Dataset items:
====
Lemma NewHashicorpBackend_eq feed configs (w : World Transaction) :
  NewHashicorpBackend feed configs w
  = let hb := {| stateLock := unlocked; wallets := builtWallet feed <$> configs;
                 updateFeed := feed; hashicorpConfigs := configs |} in
    Ret hb
      {| self := hb;
         world := {| environ := environ w; keys := keys w; clients := clients w;
                     trace := trace w ++ warningsFor configs
                              ++ arrivals feed (builtWallet feed <$> configs) |} |}.
Proof.
  unfold NewHashicorpBackend, refreshWallets.
  unfold mbind at 1. unfold M_bind at 1.
  unfold mbind at 1. unfold M_bind at 1. unfold gets at 1. simpl.
  unfold mbind at 1. unfold M_bind at 1.
  rewrite buildWallets_eq. simpl.
  unfold mbind at 1. unfold M_bind at 1.
  rewrite sendAll_eq. unfold on_self, modify, gets, traced. simpl.
  rewrite <- app_assoc. reflexivity.
Qed.

(** X14. [NewHashicorpBackend] always returns a backend. Its wallets are
    the wallets [NewHashicorpWallet] returns for the configurations, one
    for each and in their order, all on the backend's feed. It first logs
    one warning for each configuration whose URL is rejected, then sends
    one [WalletArrived] event for each wallet, in order, and does nothing
    else. *)
Theorem NewHashicorpBackend_spec feed configs (w : World Transaction) :
  exists hb p,
    NewHashicorpBackend feed configs w = Ret hb p
    /\ self p = hb
    /\ wallets hb = builtWallet feed <$> configs
    /\ hashicorpConfigs hb = configs
    /\ Forall (fun hw => Hashicorp.updateFeed hw = Some feed
                         /\ Hashicorp.client hw = None) (wallets hb)
    /\ trace (world p)
       = trace w ++ warningsFor configs ++ arrivals feed (wallets hb)
    /\ keys (world p) = keys w
    /\ clients (world p) = clients w.
Proof.
  rewrite NewHashicorpBackend_eq. cbv zeta.
  eexists _, _. split; [reflexivity|]. simpl. repeat split.
  apply Forall_fmap, Forall_forall. intros hc _. simpl.
  unfold builtWallet, Hashicorp.NewHashicorpWallet, Hashicorp.newHashicorpWallet.
  destruct (parseURL (Url (Client hc))) as [u [err|]]; split; reflexivity.
Qed.

(** X15. On the backend [NewHashicorpBackend] returned, a further
    [refreshWallets] changes nothing and sends no event, also when the
    first one built no wallet; [Wallets] returns the wallets built at
    construction. *)
Theorem refreshWallets_once feed configs (w : World Transaction) hb p :
  NewHashicorpBackend feed configs w = Ret hb p ->
  refreshWallets p = Ret tt p
  /\ Wallets p = Ret (builtWallet feed <$> configs) p.
Proof.
  rewrite NewHashicorpBackend_eq. cbv zeta. intros H. injection H as <- <-.
  split; [|reflexivity].
  unfold refreshWallets. unfold mbind at 1. unfold M_bind at 1.
  unfold gets at 1. simpl.
  destruct configs as [|hc configs]; simpl; [|reflexivity].
  unfold mbind, M_bind, mret, M_ret, on_self, modify. simpl. reflexivity.
Qed.

End BackendMore.

Lemma refreshWallets_once_witness :
  Backend.refreshWallets
    (final (Backend.NewHashicorpBackend 0 Demo.threeConfigs Demo.world0))
  = Ret tt (final (Backend.NewHashicorpBackend 0 Demo.threeConfigs Demo.world0))
  /\ Backend.Wallets
       (final (Backend.NewHashicorpBackend 0 Demo.threeConfigs Demo.world0))
     = Ret (builtWallet 0 <$> Demo.threeConfigs)
         (final (Backend.NewHashicorpBackend 0 Demo.threeConfigs Demo.world0)).
Proof.
  refine (refreshWallets_once 0 Demo.threeConfigs Demo.world0
            (self (final (Backend.NewHashicorpBackend 0 Demo.threeConfigs Demo.world0)))
            (final (Backend.NewHashicorpBackend 0 Demo.threeConfigs Demo.world0)) _).
  vm_compute. reflexivity.
Defined.

(** ** More on [vault_wallet.go] *)

Section VaultMore.

Context {Transaction : Type} `{!Externals Transaction}.
Context {V : Type} `{!VaultWallet.VaultService Transaction V}.

Import VaultWallet.

Abbreviation VW := (Proc Transaction (vaultWallet V)).

(** A call into the service changes the service object and the world
    only. *)
Lemma on_vault_frame {A} (c : M (Proc Transaction V) A) (q : VW) :
  accounts (self (final (on_vault c q))) = accounts (self q)
  /\ stateLock (self (final (on_vault c q))) = stateLock (self q)
  /\ url (self (final (on_vault c q))) = url (self q)
  /\ updateFeed (self (final (on_vault c q))) = updateFeed (self q).
Proof.
  unfold on_vault.
  destruct (c _) as [a r|msg r|r]; simpl; repeat split.
Qed.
====
### Aim of the exercise
Including any blank lines, repeat the data exactly.

### Reply
Lemma NewHashicorpBackend_eq feed configs (w : World Transaction) :
  NewHashicorpBackend feed configs w
  = let hb := {| stateLock := unlocked; wallets := builtWallet feed <$> configs;
                 updateFeed := feed; hashicorpConfigs := configs |} in
    Ret hb
      {| self := hb;
         world := {| environ := environ w; keys := keys w; clients := clients w;
                     trace := trace w ++ warningsFor configs
                              ++ arrivals feed (builtWallet feed <$> configs) |} |}.
Proof.
  unfold NewHashicorpBackend, refreshWallets.
  unfold mbind at 1. unfold M_bind at 1.
  unfold mbind at 1. unfold M_bind at 1. unfold gets at 1. simpl.
  unfold mbind at 1. unfold M_bind at 1.
  rewrite buildWallets_eq. simpl.
  unfold mbind at 1. unfold M_bind at 1.
  rewrite sendAll_eq. unfold on_self, modify, gets, traced. simpl.
  rewrite <- app_assoc. reflexivity.
Qed.

(** X14. [NewHashicorpBackend] always returns a backend. Its wallets are
    the wallets [NewHashicorpWallet] returns for the configurations, one
    for each and in their order, all on the backend's feed. It first logs
    one warning for each configuration whose URL is rejected, then sends
    one [WalletArrived] event for each wallet, in order, and does nothing
    else. *)
Theorem NewHashicorpBackend_spec feed configs (w : World Transaction) :
  exists hb p,
    NewHashicorpBackend feed configs w = Ret hb p
    /\ self p = hb
    /\ wallets hb = builtWallet feed <$> configs
    /\ hashicorpConfigs hb = configs
    /\ Forall (fun hw => Hashicorp.updateFeed hw = Some feed
                         /\ Hashicorp.client hw = None) (wallets hb)
    /\ trace (world p)
       = trace w ++ warningsFor configs ++ arrivals feed (wallets hb)
    /\ keys (world p) = keys w
    /\ clients (world p) = clients w.
Proof.
  rewrite NewHashicorpBackend_eq. cbv zeta.
  eexists _, _. split; [reflexivity|]. simpl. repeat split.
  apply Forall_fmap, Forall_forall. intros hc _. simpl.
  unfold builtWallet, Hashicorp.NewHashicorpWallet, Hashicorp.newHashicorpWallet.
  destruct (parseURL (Url (Client hc))) as [u [err|]]; split; reflexivity.
Qed.

(** X15. On the backend [NewHashicorpBackend] returned, a further
    [refreshWallets] changes nothing and sends no event, also when the
    first one built no wallet; [Wallets] returns the wallets built at
    construction. *)
Theorem refreshWallets_once feed configs (w : World Transaction) hb p :
  NewHashicorpBackend feed configs w = Ret hb p ->
  refreshWallets p = Ret tt p
  /\ Wallets p = Ret (builtWallet feed <$> configs) p.
Proof.
  rewrite NewHashicorpBackend_eq. cbv zeta. intros H. injection H as <- <-.
  split; [|reflexivity].
  unfold refreshWallets. unfold mbind at 1. unfold M_bind at 1.
  unfold gets at 1. simpl.
  destruct configs as [|hc configs]; simpl; [|reflexivity].
  unfold mbind, M_bind, mret, M_ret, on_self, modify. simpl. reflexivity.
Qed.

End BackendMore.

Lemma refreshWallets_once_witness :
  Backend.refreshWallets
    (final (Backend.NewHashicorpBackend 0 Demo.threeConfigs Demo.world0))
  = Ret tt (final (Backend.NewHashicorpBackend 0 Demo.threeConfigs Demo.world0))
  /\ Backend.Wallets
       (final (Backend.NewHashicorpBackend 0 Demo.threeConfigs Demo.world0))
     = Ret (builtWallet 0 <$> Demo.threeConfigs)
         (final (Backend.NewHashicorpBackend 0 Demo.threeConfigs Demo.world0)).
Proof.
  refine (refreshWallets_once 0 Demo.threeConfigs Demo.world0
            (self (final (Backend.NewHashicorpBackend 0 Demo.threeConfigs Demo.world0)))
            (final (Backend.NewHashicorpBackend 0 Demo.threeConfigs Demo.world0)) _).
  vm_compute. reflexivity.
Defined.

(** ** More on [vault_wallet.go] *)

Section VaultMore.

Context {Transaction : Type} `{!Externals Transaction}.
Context {V : Type} `{!VaultWallet.VaultService Transaction V}.

Import VaultWallet.

Abbreviation VW := (Proc Transaction (vaultWallet V)).

(** A call into the service changes the service object and the world
    only. *)
Lemma on_vault_frame {A} (c : M (Proc Transaction V) A) (q : VW) :
  accounts (self (final (on_vault c q))) = accounts (self q)
  /\ stateLock (self (final (on_vault c q))) = stateLock (self q)
  /\ url (self (final (on_vault c q))) = url (self q)
  /\ updateFeed (self (final (on_vault c q))) = updateFeed (self q).
Proof.
  unfold on_vault.
  destruct (c _) as [a r|msg r|r]; simpl; repeat split.
Qed.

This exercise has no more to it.